I do not know of a major firm that is not feeling capacity constrained at the moment. Every firm is struggling to resource and perform the work being requested of us. And we are all having to turn away work that, a few years ago, we would have loved to do.
Putting significant additional burden, at this point in time, on audit firms who are still working through the legacy of covid related delays and the inefficiencies of remote working creates challenges and potentially quality risk.
Our teams, in truth, are tired, because we’ve been working incredibly hard for a very long time. And that’s what I mean by we’re overheated at the moment. There’s more audit work being required than the profession has the capacity to deal with.
With that in mind, if you bought in a lot of additional burden in the next year or so, something could break or companies will not find an auditor.

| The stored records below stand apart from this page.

(** ** The catalog *)

Definition normalizeBillingPlan (p : BillingPlan) : result store_error BillingPlan :=
  let name := trim_space (pl_Name p) in
  if (rune_count name <? 1) || (100 <? rune_count name) then Err (ErrInvalid "plan name must contain 1 to 100 characters") else
  let! days := normalizeBillingPeriodDays (pl_Tier p) (pl_PeriodDays p) in
  let! models := normalizeBillingModels (pl_ModelIDs p) in
  if (pl_MinPeriodCount p <? 1) || (99 <? pl_MinPeriodCount p) then Err (ErrInvalid "minimum purchase count must be between 1 and 99") else
  let! price := map_err (fun _ => ErrInvalid "invalid plan price") (ParseRate (pl_PriceUSD p)) in
  let! allowance := map_err (fun _ => ErrInvalid "invalid plan allowance") (ParseRate (pl_AllowanceUSD p)) in
  Ok {| pl_ID := pl_ID p; pl_Name := name; pl_PriceUSD := price; pl_Tier := pl_Tier p; pl_AllowanceUSD := allowance; pl_MinPeriodCount := pl_MinPeriodCount p;
        pl_Active := pl_Active p; pl_Version := pl_Version p; pl_CreatedAt := pl_CreatedAt p; pl_UpdatedAt := pl_UpdatedAt p; pl_PeriodDays := days;
        pl_ModelIDs := models; pl_DeletedAt := pl_DeletedAt p |}.

(** The CHECK constraints, on the amounts of the row. *)
Definition plan_check (price allowance : Z) (p : BillingPlan) : bool :=
  (1 <=? rune_count (trim_space (pl_Name p))) && (rune_count (trim_space (pl_Name p)) <=? 100) && (0 <? price) && numeric_fits price &&
  tier_days_ok (pl_Tier p) (pl_PeriodDays p) && (0 <? allowance) && numeric_fits allowance && (1 <=? pl_MinPeriodCount p) && (pl_MinPeriodCount p <=? 99) &&
  (0 <? pl_Version p) && int64b (pl_Version p) && negb (bool_decide (pl_ModelIDs p = [])).

(** A row written from the parameters of a statement. *)
Definition plan_row (p : BillingPlan) (id : string) (price allowance version created updated : Z) (deleted : option Z) : BillingPlan :=
  {| pl_ID := id; pl_Name := pl_Name p; pl_PriceUSD := numeric_text price; pl_Tier := pl_Tier p; pl_AllowanceUSD := numeric_text allowance;
     pl_MinPeriodCount := pl_MinPeriodCount p; pl_Active := pl_Active p; pl_Version := version; pl_CreatedAt := created; pl_UpdatedAt := updated;
     pl_PeriodDays := pl_PeriodDays p; pl_ModelIDs := pl_ModelIDs p; pl_DeletedAt := deleted |}.

(** [(name, price_usd, ...) IS DISTINCT FROM (...)]. *)
Definition plan_changed (current next : BillingPlan) : bool :=
  negb (bool_decide (pl_Name current = pl_Name next) && bool_decide (pl_PriceUSD current = pl_PriceUSD next) && bool_decide (pl_Tier current = pl_Tier next) &&
        bool_decide (pl_AllowanceUSD current = pl_AllowanceUSD next) && (pl_MinPeriodCount current =? pl_MinPeriodCount next) &&
        bool_decide (pl_Active current = pl_Active next) && (pl_PeriodDays current =? pl_PeriodDays next) && bool_decide (pl_ModelIDs current = pl_ModelIDs next)).

Definition billingPlanAuditMetadata (plan : BillingPlan) : metadata_value :=
  MetaObject [("id", MetaString (pl_ID plan)); ("name", MetaString (pl_Name plan)); ("price_usd", MetaString (pl_PriceUSD plan)); ("tier", MetaString (pl_Tier plan));
    ("allowance_usd", MetaString (pl_AllowanceUSD plan)); ("min_period_count", MetaInt (pl_MinPeriodCount plan)); ("active", MetaBool (pl_Active plan));
    ("version", MetaInt (pl_Version plan)); ("period_days", MetaInt (pl_PeriodDays plan)); ("model_ids", MetaStrings (pl_ModelIDs plan))].

Definition bool_text (b : bool) : string := if b then "true" else "false".

Definition plan_snapshot (p : BillingPlan) : billingTransactionSnapshot :=
  {| ts_Plan := Some p; ts_PeriodCount := 0; ts_TotalUSD := ""; ts_BalanceUSD := ""; ts_Subscription := None; ts_Cash := None |}.

(** The snapshot of a replayed entry. *)
Definition entry_snapshot (id : Z) (d : sub_db) : option billingTransactionSnapshot := sd_ledger_extra d !! id ≫= lx_snapshot.

Section plans.
Context (fingerprint : list string -> string) (session_of : string -> string -> bool) (inet_ok : string -> bool).

Definition sub_audit (w : BillingWriteParams) (eventType subjectType subjectID : string) (m : list (string * metadata_value)) : tx sub_db unit :=
  let* metadata := tlift (marshalSafeMetadata m) in
  in_billing (appendBillingAuditTx session_of inet_ok w eventType subjectType subjectID metadata).

(** [INSERT INTO billing_ledger_entries (operation_id, ..., transaction_snapshot)]
    without a user, the finished operation and its audit event. *)
Definition record_plan_operation (w : BillingWriteParams) (operation kind subject : string) (plan : BillingPlan) : tx sub_db unit :=
  let* (id, _) := record_sub_operation operation "" w kind 0 {| lx_tier := None; lx_period := None; lx_snapshot := Some (plan_snapshot plan) |} in
  in_billing (finishBillingOperationTx (OperationID w) id) ;;
  sub_audit w ("billing." +:+ kind) "billing_plan" subject [("operation_id", MetaString (OperationID w)); ("plan", billingPlanAuditMetadata plan)].

(** A retried catalog write. *)
Definition replay_plan (id : Z) (missing : string) : tx sub_db BillingPlan :=
  let* (id, _) := in_billing (replayBillingLedgerTx id) in
  let* snap := tgets (entry_snapshot id) in
  match snap with
  | None => tfail (ErrOther "read plan operation snapshot")
  | Some s => match ts_Plan s with Some p => tret p | None => tfail (ErrConflict missing) end
  end.

Definition insert_plan (w : BillingWriteParams) (plan : BillingPlan) : tx sub_db BillingPlan :=
  let* price := sub_numeric "save billing plan" (pl_PriceUSD plan) in
  let* allowance := sub_numeric "save billing plan" (pl_AllowanceUSD plan) in
  let* id := in_groups newUUID in
  let* d := tgets (fun d => d) in
  let row := plan_row plan id price allowance 1 (At w) (At w) None in
  tguard (plan_check price allowance row) (ErrInvalid "save billing plan") ;;
  tguard (bool_decide (sd_plans d !! id = None)) (ErrConflict "save billing plan") ;;
  tguard (bool_decide (is_Some (users (sd_billing d) !! ActorUserID w))) (ErrInvalid "save billing plan") ;;
  tmod (set_plans (<[id := row]> (sd_plans d))) ;;
  tret row.

Definition update_plan (w : BillingWriteParams) (plan : BillingPlan) : tx sub_db BillingPlan :=
  let* d := tgets (fun d => d) in
  let* current := tsome "lock billing plan" (sd_plans d !! pl_ID plan) in
  tguard (is_nil (pl_DeletedAt current) && (pl_Version current =? pl_Version plan)) ErrBillingPlanChanged ;;
  let* price := sub_numeric "save billing plan" (pl_PriceUSD plan) in
  let* allowance := sub_numeric "save billing plan" (pl_AllowanceUSD plan) in
  let next v := plan_row plan (pl_ID current) price allowance v (pl_CreatedAt current) (At w) (pl_DeletedAt current) in
  let row := next (pl_Version current + if plan_changed current (next 1) then 1 else 0) in
  tguard (plan_check price allowance row) (ErrInvalid "save billing plan") ;;
  tguard (bool_decide (is_Some (users (sd_billing d) !! ActorUserID w))) (ErrInvalid "save billing plan") ;;
  tmod (set_plans (<[pl_ID plan := row]> (sd_plans d))) ;;
  tret row.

And that’s the risk. Having a little more time to continue to build resource is helpful. However, that shouldn’t be a reason for not moving forward, because it’s important to the whole ecosystem that the reform packages come through.
A core issue is actually that people just aren’t there to recruit, or at least not in the numbers we all collectively need. Our audit business grew 30% last year, and that means our headcount needs to grow at 30%. Finding those additional heads in this market is very difficult. As a global firm, we’ve done that by drawing upon our resources from around the world, and that works okay, but it’s not the ideal long-term solution.

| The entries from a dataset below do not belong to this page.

(* ===== verification/ModelAccess.v ===== *)
(** * Model access ([internal/store/model_access.go], [model_access_batch.go])

    Every user has, for every model of the catalog, a row that says whether he
    may use it.  The rows are snapshots: a new user gets the defaults of that
    moment, by a trigger on [users]; a change of a default never rewrites them.
    A missing row is treated as corruption.  [ORDER BY model] is the order of
    the bytes; names of users are ordered by the database's collation
    [collate] of their lower-case form. *)
From Stdlib Require Import Ascii.
From S2P Require Import Prelude GoStrings GoTime Amount Store Money Funding BillingTables Accounts Groups.

Definition ErrModelNotAllowed : store_error := ErrOther "store: model not allowed".
Definition ErrModelAccessUnavailable : store_error := ErrOther "store: model access unavailable".

Definition ModelAccessScopeDefault : string := "default".
Definition ModelAccessScopeAll : string := "all".
Definition ModelAccessScopeSelected : string := "selected".

(** ** Tables *)

Record access_user := AccessUser { au_username : string; au_display : string; au_role : string; au_status : string }.
(** A row of [model_access_defaults], without its model. *)
Record default_row := DefaultRow { dr_enabled : bool; dr_active : bool; dr_created : Z; dr_updated : Z; dr_by : option string }.
(** A row of [user_model_access]; the key is (user, model). *)
Record access_row := AccessRow { ar_enabled : bool; ar_created : Z; ar_updated : Z; ar_by : option string }.

Record access_db := AccessDB {
  xd_users : gmap string access_user;
  xd_defaults : gmap string default_row;
  xd_access : gmap (string * string) access_row;
  xd_audit : list audit_row;
}.
Definition set_xusers v d := AccessDB v (xd_defaults d) (xd_access d) (xd_audit d).
Definition set_defaults v d := AccessDB (xd_users d) v (xd_access d) (xd_audit d).
Definition set_access v d := AccessDB (xd_users d) (xd_defaults d) v (xd_audit d).
Definition set_xaudit v d := AccessDB (xd_users d) (xd_defaults d) (xd_access d) v.

Ltac xtables := cbn [set_xusers set_defaults set_access set_xaudit xd_users xd_defaults xd_access xd_audit] in *.

Definition default_check (model : string) (r : default_row) : bool := validModelAccessModel model && (dr_created r <=? dr_updated r).
Definition access_check (r : access_row) : bool := ar_created r <=? ar_updated r.

(** [status <> 'pending']. *)
Definition approved (d : access_db) (userID : string) : bool :=
  match xd_users d !! userID with Some u => negb (bool_decide (au_status u = "pending")) | None => false end.
Definition approved_users (d : access_db) : gset string := dom (filter (fun kv => au_status kv.2 <> "pending") (xd_users d)).
Definition model_active (d : access_db) (model : string) : bool :=
  match xd_defaults d !! model with Some r => dr_active r | None => false end.
Definition active_models (d : access_db) : list string :=
  stable_sort str_ltb (elements (dom (filter (fun kv => dr_active kv.2 = true) (xd_defaults d)))).

(** ** Parameters *)

Record ModelAccessWriteParams := {
  mw_ActorUserID : string;
  mw_ActorSessionID : string;
  mw_RequestID : string;
  mw_SourceIP : string;
  mw_Reason : string;
  mw_At : Z;
}.
Record ModelAccessChangeResult := ChangeResult { mc_Model : string; mc_Enabled : bool; mc_Scope : string; mc_TargetCount : Z; mc_ChangedCount : Z }.
Record ModelAccessBatchResult := BatchResult { mb_Results : list ModelAccessChangeResult; mb_TargetCount : Z; mb_ChangedCount : Z }.

Definition normalizeModelAccessWrite (p : ModelAccessWriteParams) (clock : Z) : result store_error ModelAccessWriteParams :=
  let p' := {| mw_ActorUserID := trim_space (mw_ActorUserID p); mw_ActorSessionID := trim_space (mw_ActorSessionID p);
               mw_RequestID := trim_space (mw_RequestID p); mw_SourceIP := trim_space (mw_SourceIP p); mw_Reason := trim_space (mw_Reason p);
               mw_At := if is_zero_time (mw_At p) then clock else mw_At p |} in
  if empty (mw_ActorUserID p') || empty (mw_Reason p') || (500 <? rune_count (mw_Reason p'))
  then Err (ErrInvalid "model access actor and 1-500 character reason are required") else Ok p'.

Definition normalizeModelAccessBatch (models : list string) : result store_error (list string) :=
  if bool_decide (models = []) || (1000 <? Z.of_nat (length models)) then Err (ErrInvalid "model access batch requires 1-1000 models") else
  let! normalized := normalizeModelAccessCatalog models in
  if negb (length normalized =? length models)%nat then Err (ErrInvalid "model access models must be unique") else Ok normalized.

I have to say, Brexit hasn’t helped. We’ve got a very significant European presence as a firm, and it’s not as easy to bring people across anymore – there’s a whole new level of bureaucracy and cost attached now.
The volume of work as a whole has grown, but the number of people that exists as qualified, experienced accountants hasn’t grown at the same pace. We’re all trying to remedy that by taking on significantly more trainees. We’re looking to take 350 this year. But of course, it takes three years to train to qualification and we need experienced talent now. It is that conundrum of getting enough heads to cope with the growth opportunity, but also being conscious of not growing too fast because you need to bring people in and train them to our ways, and that takes time.